При святочных обстоятельствах «зимою, под вечер, на праздниках, когда никакому казаку, хоть бы и самому ревнивому, невмочь усидеть дома» (226), Керасивна сумела хитроумно провести мужа со своим ухажером-дворянином (не зря он прозывается «рогачевский дворянин» – наставляет «рога» мужьям).
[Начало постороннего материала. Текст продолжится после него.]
Definition register_memory_catalog (options : MemoryCatalog.MemoryCatalogOptions) (memory : MemoryCatalogs) : result MemoryCatalogs :=
  let name := MemoryCatalog.mo_name options in
  throw_if (bool_decide (name = [])) (Invalid_argument "MemoryCatalog: name is required");;
  throw_if (bool_decide (is_Some (find_catalog name)))
    (Invalid_argument ("register_memory_catalog: catalog '" +:+ str name +:+ "' is already declared"));;
  throw_if (bool_decide (is_Some (memory !! name)))
    (Invalid_argument ("register_memory_catalog: catalog '" +:+ str name +:+ "' is already registered"));;
  Ok (<[name := (options, ∅)]> memory).

(** The options of an ATTACH, of whichever kind of catalog. *)
Definition declared_attach_options (memory : MemoryCatalogs) (name : bytes) : option (list AttachOptionSpec) :=
  match find_catalog name with
  | Some m => Some (Attachment.cm_options (cl_model m))
  | None => if bool_decide (is_Some (memory !! name)) then Some [] else None
  end.

(** *** Which catalog a call is of *)

Definition addressed (method : string) (params : option batch) : result (option bytes) :=
  if bool_decide (method = "catalog_attach"%string) then
    attach ← get_ipc params "request";
    match attach with Some _ => name ← get_string attach "name"; Ok (Some name) | None => Ok None end
  else
    sealed ← get_optional_binary params "attach_opaque_data";
    sealed ← (match sealed, params with
              | None, Some b =>
                  if bool_decide (is_Some (get_field_index (b_schema b) "request")) then
                    inner ← get_ipc params "request";
                    match inner with Some _ => get_optional_binary inner "attach_opaque_data" | None => Ok None end
                  else Ok None
              | _, _ => Ok sealed
              end : result (option bytes));
    Ok (sealed ≫= MemoryCatalog.catalog_of).
(* ===== verification/Worker.v ===== *)
(** * The start of a worker ([src/worker.cpp], [src/landing.cpp])

    What a worker is given -- its hooks, the command line, the environment -- and what
    it comes to: the server that is built, which protocols it hosts, the keys of the
    transport, the configuration that is served; or the message it refuses to start
    with.  Serving itself is the work of [vgi_rpc], whose parts are parameters.  The
    theorems: what a worker serves is closed -- no protocol that resolves credentials
    without a list of who may ask, nothing sealed with a key that was not given, nothing
    behind the bridge that is not on the loopback --, a bearer is who the configured
    list says, and a launcher's command line is served as it says. *)

From S2P Require Import Prelude Text Strtod Crypto AttachTicket Arrow ArrowRecord Wire Json AttachService SqlScalar Catalogs Discovery Service.
From Stdlib Require Import SpecFloat.
Import AttachTicket AttachService Json Strtod Catalogs.

Module Worker.

(** ** Text *)

Definition comma : ascii := ","%char.
(** * Workflow execution engine and scheduler

    A shallow embedding of the workflow "run now" route
    (POST, executeWorkflow, buildExecutionGraph, executeNode and the node
    handlers, updateExecutionStatus), of the SlackService it calls, and of
    the WorkflowScheduler class (scheduleWorkflow, unscheduleWorkflow,
    executeScheduledWorkflow, runWorkflow and its private copies of the
    engine).

    Conventions of the embedding:
    - JavaScript values are the inductive [value]; an object literal is an
      association list in property order, spread and property assignment
      are [spread] and [obj_set];
    - asynchronous code is run in program order: [M A] is a state monad
      over the [World] (clock, random source, Slack client, database
      tables, effect trace) whose outcome is a returned value, a thrown
      JavaScript value, or fuel exhaustion of the recursive visit; the
      promise that the run-now route starts and does not await is returned
      next to the route's answer ([Route.Background]) and run afterwards
      by [Route.background];
    - [console.log] and [console.error] output is not modelled;
    - the [Record<string, string[]>] that buildExecutionGraph fills is the
      object literal it is in the source: its own properties are a
      [gmap string (list string)], and a key that is not an own property is
      looked up on the prototype ([Graph], [graph_get]). *)

From stdpp Require Import gmap strings list fin_maps infinite.
From Stdlib Require Import ZArith DecimalString.

#[local] Set Warnings "-register-all".

(** ** JavaScript values *)

Inductive value : Type :=
| VUndefined
| VNull
| VBool (b : bool)
| VNum (n : Z)
| VStr (s : string)
| VIso (t : Z)                          (* new Date(t).toISOString() *)
| VArr (l : list value)
| VObj (fields : list (string * value)).

Abbreviation obj := (list (string * value)).

(** ToBoolean: what [||], [if] and [!] test. *)
Definition truthy (v : value) : bool :=
  match v with
  | VUndefined | VNull => false
  | VBool b => b
  | VNum n => negb (n =? 0)%Z
  | VStr s => negb (String.eqb s "")
  | VIso _ | VArr _ | VObj _ => true
  end.

(** [a || b] *)
Definition js_or (a b : value) : value := if truthy a then a else b.

Fixpoint obj_get (k : string) (o : obj) : value :=
  match o with
  | [] => VUndefined
  | (k', v) :: o' => if String.eqb k k' then v else obj_get k o'
  end.

(** [o.k = v] inside a literal or a spread: an existing property keeps its
    position, a new one goes last. *)
Fixpoint obj_set (k : string) (v : value) (o : obj) : obj :=
  match o with
  | [] => [(k, v)]
  | (k', v') :: o' =>
      if String.eqb k k' then (k, v) :: o' else (k', v') :: obj_set k v o'
  end.

Definition obj_has (k : string) (o : obj) : bool :=
  existsb (fun kv => String.eqb k kv.1) o.

(** [{ ...a, ...b }]: shallow merge, the properties of [b] win. *)
Definition spread (a b : obj) : obj :=
  fold_left (fun acc kv => obj_set kv.1 kv.2 acc) b a.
В переносном и прямом смысле любовники подложили незадачливому казаку свинью – рождественского «порося», и это укрепило за Христей «такую ведьмовскую славу, что с сей поры всяк боялся Керасивну у себя в доме видеть, а не только в кумы ее звать» (230).
Сбывается евангельская антиномия о «первых» и «последних»: «последние станут первыми, и первые – последними». Именно таких «последних» людей вынужден был пригласить надменный Дукач себе в кумовья.
В студеный декабрьский день сразу же после отъезда крестных с младенцем в большое село Перегуды – известное впоследствии читателям по «прощальной» повести Лескова «Заячий ремиз» (1894) – разыгралась жестокая снежная буря. Мотив святочного снега – устойчивый атрибут поэтики рождественской литературы. В данном контексте он обретает дополнительный метафизический смысл: словно недобрые силы сгущаются вокруг ребенка, которому все и без всякой причины заранее желали зла: «Небо сверху заволокло свинцом; понизу завеялась снежистая пыль, и пошла лютая метель» (235–236). В метафорической образности – это воплощение темных страстей и злых помыслов, которые разыгрались вокруг события крещения: «Все люди, желавшие зла Дукачёву ребенку, видя это, набожно перекрестились и чувствовали себя удовлетворенными» (236). Подобная ханжески-показная набожность, основанная на суемудрии, – «от лукавого». «И не введи нас во искушение, но избави нас от лукавого» (Мф. 6: 9–13), – так просят христиане в молитве «Отче наш», данной им Самим Христом.
В святоотеческом наследии проводится мысль о том, что Бог сотворил человека и все, что его окружает, таким образом, что одни поступки соответствуют человеческому достоинству и благому устроению мира, другие – противоречат. Человек был наделен способностью познавать добро, избирать его и поступать нравственно. Уступая злым помыслам, сельчане как бы спровоцировали, выпустили наружу темные силы, разыгравшиеся, чтобы воспрепятствовать событию крещения. Они нарушили еще одну Божью заповедь: «Если не обратитесь и не будете как дети, не войдете в Царство Небесное; итак, кто умалится, как это дитя, тот и больше в Царстве Небесном; и кто примет одно такое дитя во имя Мое, тот Меня принимает» (Мф. 18: 3–5).
Вовсе не случайно поэтому метельную путаницу Лесков определяет как «ад», создавая по-настоящему инфернальную картину: «На дворе стоял настоящий ад; буря сильно бушевала, и в сплошной снежной массе, которая тряслась и веялась, невозможно было перевести дыхание. Если таково было близ жилья, в затишье, то что должно было происходить в открытой степи, в которой весь этот ужас должен был застать кумовьев и ребенка? Если это так невыносимо взрослому человеку, то много ли надо было, чтобы задушить этим дитя?» (237). Вопросы поставлены риторические, и, казалось бы, судьба младенца была предрешена. Однако события развиваются по внерациональным законам святочного спасения чудом Божьего Промысла.
Ребенок спасается на груди у Керасивны, под теплой заячьей шубой, «крытой синею нанкою» (235). Глубоко символично, что шуба эта синего – небесного – цвета, который знаменует Божие заступничество. Более того – младенец был сохранен, как у Христа «за пазушкой». Этот православный уповательный образ «русского Бога, Который творит Себе обитель “за пазушкой”» (5, 465), сложился у Лескова еще в повести «На краю света» – в исповедании праведного отца Кириака, которому так же, как и героям «Некрещёного попа», выпало пройти через стужу и непроглядный мрак снежного урагана.